Tegucigalpa, Honduras.- La represa Los Laureles continúa siendo un embalse importante para el abastecimiento de agua potable en Tegucigalpa, sin embargo, enfrenta desafíos debido al alto costo de potabilización y la contaminación en su cuenca, en comparación a la represa Concepción y la planta de El Picacho.
Así lo explicó Gustavo Boquín, gerente de la Unidad Municipal de Agua Potable y Saneamiento (UMAPS), quien advirtió que esta infraestructura representa una carga económica significativa para el sistema de distribución.
“El agua de Los Laureles tiene un costo elevado de potabilización, y con el tiempo esa represa habrá que irla dejando, no eliminarla como tal, pero sí buscar otra alternativa porque es la planta que más dinero cuesta limpiar”, afirmó el entrevistado.
Amplió que esta situación se debe al deterioro ambiental en la zona que rodea la represa, lo que impacta directamente en la calidad del agua.
“Es la más cara, y esto se debe a que la cuenca ha sido invadida; si te fijás, del lado del anillo periférico hay talleres mecánicos y otras construcciones que generan contaminación que cae al cauce y llega a la presa”, explicó Boquín.

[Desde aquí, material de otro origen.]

(** [octopus] ends, and a commit that it returns is an ancestor of all inputs. *)
Theorem octopus_sound {H : BinaryHeap GenThenTime bytes key_le} try_find tokens cache known db fuel first others g
    (Hrepo : repository try_find tokens cache known db) (Hg : graph_fits db g)
    (Hfuel : (3 * size db + 1 < fuel)%nat) (Hin : Forall (λ y, is_Some (db !! y)) (first :: others)) :
  ∃ r g', octopus try_find tokens cache fuel first others g = Ok (r, g') ∧ graph_fits db g' ∧
    ∀ x, r = Some x → Forall (λ y, rtc (edge db) y x) (first :: others).
Proof.
  destruct Hrepo as [Hload Hgen Hsize]. assert (Hin' : ∀ x, x ∈ first :: others → is_Some (db !! x)) by (by apply list.Forall_forall).
  unfold octopus. destruct (insert_input_commits_ok _ _ _ db known Hload (first :: others) g Hg Hin') as (g1 & -> & Hg1).
  cbn [mbind outcome_bind]. by apply (octopus_loop_ok _ _ _ db known Hload Hgen Hsize).
Qed.

(** ** Repositories given by a table *)
(** A history without a commit graph: parents and time of each commit. The object of a
    commit is its id here. *)
Section Table.
Context (table : gmap bytes (list bytes * Z)).
Definition table_find (id : bytes) : outcome rw_error (option (bool * bytes)) :=
  Ok ((λ _, (true, id)) <$> table !! id).
Definition table_tokens (buf : bytes) : list (rw_error + Token) :=
  match table !! buf with
  | Some (ps, t) => inr TokTree :: ((λ p, inr (TokParent p)) <$> ps) ++ [inr TokAuthor; inr (TokCommitter t); inr TokOther]
  | None => []
  end.
Definition table_db : gmap bytes (Commit ()) :=
  (λ '(ps, t), {| parents := ps; commit_time := t; generation := None; data := tt |}) <$> table.

Lemma read_table_tokens ps : ∀ acc rest,
  read_tokens (((λ p, inr (TokParent p)) <$> ps) ++ rest) acc = read_tokens rest (acc ++ ps).
Proof.
  induction ps as [|p ps IH]; intros acc rest; cbn; [by rewrite app_nil_r|]. by rewrite IH, <- app_assoc.
Qed.
Lemma table_repository : Z.of_nat (size table) < 2 ^ 63 →
  repository table_find table_tokens None (λ _, True) table_db.
Proof.
  intros Hsize. split.
  - split; [|intros id d _; split; [done|by apply Forall_true]].
    intros id _. unfold load, try_lookup, cache_lookup, table_find, table_db. rewrite lookup_fmap.
    destruct (table !! id) as [[ps t]|] eqn:E; [|done]. cbn. unfold table_tokens. rewrite E. cbn.
    by rewrite read_table_tokens.
  - intros x p (d & Hd & _ & [dp Hp]). unfold key. rewrite Hd, Hp. unfold table_db in *.
    rewrite lookup_fmap in Hd, Hp. apply fmap_Some in Hd as ([? ?] & _ & ->). apply fmap_Some in Hp as ([? ?] & _ & ->).
    cbn. unfold GENERATION_NUMBER_INFINITY, GENERATION_NUMBER_MAX. lia.
  - unfold table_db. by rewrite map_size_fmap.
Qed.
End Table.

(** Commits 1 and 2 have the parents 3 and 4; commit 4 is in the history of 3, by the
    second parent of the merge 5, although its date is later. *)
Definition sample_history : gmap bytes (list bytes * Z) := list_to_map
  [([1], ([[3]; [4]], 10)); ([2], ([[3]; [4]], 10)); ([3], ([[5]], 8)); ([4], ([], 9));
   ([5], ([[6]; [4]], 7)); ([6], ([], 6))].
Definition sample_merge_base (first : bytes) (others : list bytes) :=
  merge_base (H := commit_heap) (table_find sample_history) (table_tokens sample_history) None 20 first others ∅.

Lemma sample_edge x p : (match sample_history !! x with Some (ps, _) => bool_decide (p ∈ ps) | None => false end) &&
  bool_decide (is_Some (sample_history !! p)) = true → edge (table_db sample_history) x p.
Proof.
  intros Hx. apply andb_prop in Hx as [Hx [y Hp]%bool_decide_eq_true]. unfold edge, table_db. rewrite !lookup_fmap.
  destruct (sample_history !! x) as [[ps t]|]; [|done]. apply bool_decide_eq_true in Hx.
  eexists. split; [done|]. split; [done|]. rewrite Hp. by eexists.
Qed.
(** [remove_redundant] visits only the first parent of a commit that exists: commit 4 is
    returned although it is in the history of commit 3. *)
Example second_parent_not_followed :
  (fst <$> sample_merge_base [1] [[2]]) = Ok (Some [[4]; [3]]) ∧ tc (edge (table_db sample_history)) [3] [4].
Proof.
  split; [vm_compute; done|]. eapply tc_l; [apply (sample_edge _ [5]); vm_compute; done|].
  apply tc_once, sample_edge. vm_compute. done.
Qed.
(** Two commits with two merge bases each, one of which is not in the history of a third
    commit: [octopus] finds no common ancestor, though commit 4 is one. *)
Definition criss_cross : gmap bytes (list bytes * Z) := list_to_map
  [([1], ([[3]; [4]], 10)); ([2], ([[3]; [4]], 10)); ([3], ([], 9)); ([4], ([], 8)); ([7], ([[4]], 10))].
Example octopus_misses :
  (fst <$> octopus (H := commit_heap) (table_find criss_cross) (table_tokens criss_cross) None 20 [1] [[2]; [7]] ∅) = Ok None ∧
  (fst <$> octopus (H := commit_heap) (table_find criss_cross) (table_tokens criss_cross) None 20 [1] [[7]; [2]] ∅) = Ok (Some [4]).
Proof. split; vm_compute; done. Qed.
(* ===== verification/VerifiedHistory.v ===== *)
(** * Merge bases over a verified commit graph

    The composition of [CommitGraph], [RevWalk] and [MergeBase]: a commit graph that
    passed [verify_integrity] is a repository whose generations are known, so that
    [merge_base] on it is exact. Commits are positions of the graph here, and the
    histories are its walks from child to parent.

    One assumption is left: that looking up the id of a commit finds it. Verification
    checks the order of ids but not the fan-out table, as a comment in [traverse] says. *)

From stdpp Require Import gmap sets relations.
From S2P Require Import Prelude Hash FanLookup PackIndex Chunk CommitGraph RevWalk MergeBase.

(** The id at a position. *)
Definition pos_id (g : CommitGraph.Graph) (p : Z) : bytes :=
  match graph_id_at (E := cg_error) g p with Ok id => id | _ => [] end.
(** The commit at a position, as it is loaded. *)
Definition pos_commit (g : CommitGraph.Graph) (p : Z) : Commit () :=
  match to_owned no_tokens (FromCache g p) tt with
  | Ok c => c
  | _ => {| parents := []; commit_time := 0; generation := None; data := tt |}
  end.
Definition graph_db (g : CommitGraph.Graph) (n : Z) : gmap bytes (Commit ()) :=
  list_to_map ((λ p, (pos_id g p, pos_commit g p)) <$> seqZ 0 n).
Definition known_id (k : Kind) (id : bytes) : Prop := zlen id = len_in_bytes k ∧ bytes_ok id.
Definition lookup_complete (g : CommitGraph.Graph) (n : Z) : Prop :=
  ∀ p, 0 ≤ p < n → graph_lookup (E := cg_error) g (pos_id g p) = Ok (Some p).

Section VerifiedGraph.
Context (g : CommitGraph.Graph) (k : Kind) (ns : list Z) (Hg : graph_ok g k ns).
Notation n := (zsum ns).
Notation db := (graph_db g n).
Context (mg : Z) (Hmg : mg < GENERATION_NUMBER_MAX).
Context (Hfine : ∀ p, 0 ≤ p < n → ∃ c, graph_commit_at (E := cg_error) g p = Ok c ∧
  commit_fine g c ∧ CommitGraph.generation c ≤ mg).
Context (Huniq : ∀ p q id, 0 ≤ p < n → 0 ≤ q < n → graph_id_at (E := cg_error) g p = Ok id →
  graph_id_at (E := cg_error) g q = Ok id → p = q).
Context (Hfind : lookup_complete g n).

Lemma pos_id_ok p : 0 ≤ p < n → graph_id_at (E := cg_error) g p = Ok (pos_id g p) ∧ known_id k (pos_id g p) ∧
  ∃ c, graph_commit_at (E := cg_error) g p = Ok c ∧ commit_id (E := cg_error) c = Ok (pos_id g p) ∧
    0 ≤ commit_timestamp c < 2 ^ 34.
Proof using Hg.
  intros Hp. destruct (graph_pos g k ns Hg p Hp) as (i & f & m & q & _ & _ & Hf & Hq & _ & Hk & _ & Hid & Hc).
  unfold pos_id. rewrite Hid. split; [done|]. destruct (id_of_ok f m Hf q Hq) as [Hl Hb]. split.
  - split; [|done]. by rewrite Hl, (fo_hash f m Hf), Hk.
  - exists (commit_of f q). split; [apply Hc|]. split; [by apply (id_at_ok f m)|].
    cbn [commit_timestamp commit_of]. rewrite (land_low _ 34) by lia || done. apply Z.mod_pos_bound. lia.
Qed.
Lemma pos_id_inj p q : 0 ≤ p < n → 0 ≤ q < n → pos_id g p = pos_id g q → p = q.
Proof using Hg Huniq.
  intros Hp Hq Heq. destruct (pos_id_ok p Hp) as [H1 _]. destruct (pos_id_ok q Hq) as [H2 _].
  rewrite Heq in H1. by eapply Huniq.
Qed.

Lemma parent_ids_ok ps : Forall (λ q, 0 ≤ q < n) ps → parent_ids g (inr <$> ps) = Ok (pos_id g <$> ps).
Proof using Hg.
  induction 1 as [|q ps Hq _ IH]; [done|]. cbn [fmap list_fmap parent_ids].
  destruct (pos_id_ok q Hq) as (_ & _ & c & -> & Hid & _). cbn [cached map_err mbind outcome_bind].
  rewrite Hid. cbn [cached map_err mbind outcome_bind]. change (list_fmap Z item inr ps) with (inr <$> ps : list item).
  by rewrite IH.
Qed.
(** A commit of the graph as it is loaded. *)
Lemma pos_commit_ok p : 0 ≤ p < n → ∃ c ps, graph_commit_at (E := cg_error) g p = Ok c ∧
  iter_parents (E := cg_error) c = Ok (inr <$> ps) ∧ Forall (λ q, 0 ≤ q < n) ps ∧
  parents (pos_commit g p) = pos_id g <$> ps ∧ generation (pos_commit g p) = Some (CommitGraph.generation c) ∧
  ∀ tokens T (d : T), to_owned tokens (FromCache g p) d = Ok (with_data (pos_commit g p) d).
Proof using Hg Hfine.
  intros Hp. destruct (Hfine p Hp) as (c & Hc & (ps & ms & Hi & _) & _).
  assert (Hps : Forall (λ q, 0 ≤ q < n) ps)
    by (apply list.Forall_forall; intros q; by apply (parent_in_graph g k ns Hg p c ps)).
  destruct (pos_id_ok p Hp) as (_ & _ & c' & Hc' & _ & Ht). rewrite Hc in Hc'. injection Hc' as <-.
  assert (Hown : ∀ tokens T (d : T), to_owned tokens (FromCache g p) d =
    Ok {| parents := pos_id g <$> ps; commit_time := commit_timestamp c;
          generation := Some (CommitGraph.generation c); data := d |}).
  { intros tokens T d. cbn [to_owned]. rewrite Hc. cbn [cached map_err mbind outcome_bind]. rewrite Hi.
    cbn [cached map_err mbind outcome_bind]. rewrite parent_ids_ok by done. cbn [mbind outcome_bind].
    unfold seconds_try_from. destruct (Z.ltb_spec (commit_timestamp c) (2 ^ 63)); [done|lia]. }
  exists c, ps. unfold pos_commit. rewrite Hown. by split_and!.
Qed.
(** Generations decrease towards parents. *)
Lemma pos_generation p q : 0 ≤ p < n → parent_of g p q → 0 ≤ q < n ∧ ∃ m m',
  generation (pos_commit g p) = Some m ∧ generation (pos_commit g q) = Some m' ∧ m' < m.
Proof using Hg Hfine Hmg.
  intros Hp (c & items & Hc & Hi & Hq). destruct (pos_commit_ok p Hp) as (c' & ps & Hc' & Hi' & Hps & _ & Hgp & _).
  rewrite Hc in Hc'. injection Hc' as <-. rewrite Hi in Hi'. injection Hi' as ->.
  apply list_elem_of_fmap in Hq as (q' & [= <-] & Hq). rewrite list.Forall_forall in Hps.
  pose proof (Hps q Hq) as Hqn. split; [done|]. destruct (pos_commit_ok q Hqn) as (cq & _ & Hcq & _ & _ & _ & Hgq & _).
  eexists _, _. split; [done|]. split; [done|].
  destruct (fine_at g ns mg Hfine Hmg p c Hp Hc) as (ps' & ms & Hi2 & Hall & ->). rewrite Hi in Hi2.
  injection Hi2 as Hps2. apply (inj (fmap inr)) in Hps2 as <-.
  apply list_elem_of_lookup in Hq as [i Hqi]. destruct (Forall2_lookup_l _ _ _ _ _ Hall Hqi) as (m & Hm & cq' & Hcq' & <-).
  rewrite Hcq in Hcq'. injection Hcq' as <-. apply list_elem_of_lookup_2, foldr_max_in in Hm. lia.
Qed.
Lemma pos_known p : 0 ≤ p < n → ∃ m, generation (pos_commit g p) = Some m ∧ 0 < m < GENERATION_NUMBER_MAX.
Proof using Hg Hfine Hmg.
  intros Hp. destruct (pos_commit_ok p Hp) as (c & _ & Hc & _ & _ & _ & Hgp & _). exists (CommitGraph.generation c).
  split; [done|]. destruct (Hfine p Hp) as (c' & Hc' & _ & Hle). rewrite Hc in Hc'. injection Hc' as <-.
  destruct (fine_at g ns mg Hfine Hmg p c Hp Hc) as (ps' & ms & _ & _ & Heq). pose proof (foldr_max_nonneg ms). lia.
Qed.

Lemma ids_nodup : NoDup ((λ p, (pos_id g p, pos_commit g p)) <$> seqZ 0 n).*1.
Proof using Hg Huniq.
  rewrite <- list_fmap_compose. apply NoDup_fmap_2_strong; [|apply NoDup_seqZ].
  intros p q Hp%elem_of_seqZ Hq%elem_of_seqZ Heq. apply pos_id_inj; [lia|lia|done].
Qed.
Lemma graph_db_lookup id d : db !! id = Some d ↔ ∃ p, 0 ≤ p < n ∧ id = pos_id g p ∧ d = pos_commit g p.
Proof using Hg Huniq.
  unfold graph_db. rewrite <- elem_of_list_to_map by apply ids_nodup. rewrite list_elem_of_fmap. split.
  - intros (p & [= -> ->] & Hp%elem_of_seqZ). exists p. split; [lia|done].
  - intros (p & Hp & -> & ->). exists p. split; [done|]. apply elem_of_seqZ. lia.
Qed.
Lemma graph_db_size : size db = Z.to_nat n.
Proof using Hg Huniq.
  unfold graph_db. rewrite map_size_list_to_map by apply ids_nodup. by rewrite length_fmap, length_seqZ.
Qed.

Lemma db_edge p x : 0 ≤ p < n → edge db (pos_id g p) x ↔ ∃ q, x = pos_id g q ∧ parent_of g p q.
Proof using Hg Huniq Hfine Hmg.
  intros Hp. destruct (pos_commit_ok p Hp) as (c & ps & Hc & Hi & Hps & Hpar & _).
  rewrite list.Forall_forall in Hps. split.
  - intros (d & Hd & Hx & _). apply graph_db_lookup in Hd as (p' & Hp' & Hid & ->).
    apply pos_id_inj in Hid as <-; [|done|done]. rewrite Hpar in Hx. apply list_elem_of_fmap in Hx as (q & -> & Hq).
    exists q. split; [done|]. exists c, (inr <$> ps). split; [done|]. split; [done|]. by apply list_elem_of_fmap_2.
  - intros (q & -> & (c' & items & Hc' & Hi' & Hq)). rewrite Hc in Hc'. injection Hc' as <-. rewrite Hi in Hi'.
    injection Hi' as <-. apply list_elem_of_fmap in Hq as (q' & [= <-] & Hq).
    exists (pos_commit g p). split; [apply graph_db_lookup; by exists p|].
    split; [rewrite Hpar; by apply list_elem_of_fmap_2|].
    exists (pos_commit g q). apply graph_db_lookup. exists q. by auto.
Qed.
Lemma db_gen p : 0 ≤ p < n → ∃ m, generation (pos_commit g p) = Some m ∧ gen (key db (pos_id g p)) = m.
Proof using Hg Huniq Hfine Hmg.
  intros Hp. destruct (pos_known p Hp) as (m & Hm & _). exists m. split; [done|]. unfold key.
  assert (db !! pos_id g p = Some (pos_commit g p)) as -> by (apply graph_db_lookup; by exists p).
  cbn. by rewrite Hm.
Qed.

Esta contaminación requiere de una mayor inversión que obliga a incrementar los procesos químicos para hacer potable el agua que llega a la planta. “Por eso potabilizar esa agua cuesta más, porque hay que usar una gran cantidad de químicos para hacerla potable, esa es la principal dificultad que tenemos con la planta de Los Laureles”, agregó
Las autoridades aseguran que la represa seguirá en funcionamiento mientras no existan alternativas. “Algún día habrá que cerrarla, pero eso será hasta que se construyan otras fuentes; mientras tanto, hay que seguir operándola porque no existe otra opción inmediata para abastecer a la población”, sostuvo.
En términos económicos, el costo del tratamiento del agua varía dependiendo de la fuente.
“Para que la gente entienda, potabilizar un metro cúbico de agua, es decir mil litros, cuesta aproximadamente 94 centavos solo en químicos, tomando en cuenta un promedio entre todas las plantas”, indicó.
Sin embargo, Los Laureles supera ese promedio por las condiciones de su cuenca. “Si tomamos únicamente Los Laureles, el costo anda entre 1.30 y 1.40 lempiras por metro cúbico, lo que representa entre un 30% y 40% más caro que otras fuentes como El Picacho o La Concepción”, puntualizó.
A pesar del alto costo, su operación sigue siendo imprescindible para el suministro de agua en la capital. “Mientras no haya otra fuente de abastecimiento, hay que mantener operando Los Laureles el mayor tiempo posible porque no queda de otra”, expresó.
El futuro de esta represa dependerá en gran medida del avance en nuevos proyectos hídricos.
“Su vida útil dependerá de qué tan eficientes seamos en construir nuevas fuentes de agua, porque en la medida en que se desarrollen alternativas podremos reducir la dependencia de esta planta”, señaló.
Entre los proyectos contemplados destacan Jiniguare y Quebramontes, que podrían cambiar el panorama del abastecimiento.
“En mi opinión técnica como ingeniero civil, si se construyen Jiniguare y Quebramontes, al día siguiente cerraría Los Laureles porque ya no sería necesaria para el sistema”, afirmó.
Ambos proyectos tienen una proyección significativa de producción de agua.
“Jiniguare podría producir entre 9 y 15 millones de metros cúbicos, mientras Quebramontes andaría alrededor de 9 millones, aunque esos datos todavía deben confirmarse”, explicó.
También se analiza el río del Hombre como una alternativa a largo plazo.
“Ese proyecto es demasiado caro, aunque en realidad sería la solución definitiva al problema del agua en la capital, pero implica una inversión bastante alta”, indicó.
En cuanto a los niveles actuales, la represa Los Laureles registra un 51.6% de almacenamiento, mientras que La Concepción se encuentra en un 59.3%.
Estos datos reflejan la importancia de optimizar la distribución del recurso y fomentar un uso responsable entre la población.
UMAPS aseguró que continúa trabajando para garantizar un abastecimiento más eficiente en la capital, en medio de una creciente demanda. La represa Los Laureles, cuando alcanza su máximo nivel, almacena alrededor de 10.5 millones de metros cúbicos de agua, lo que representa el 100% de su capacidad.
No obstante, su menor volumen en comparación con La Concepción la vuelve más vulnerable a descensos rápidos en períodos de sequía. Cuando el embalse llega a su límite, técnicos realizan descargas controladas para evitar desbordamientos y garantizar la seguridad en las zonas aledañas.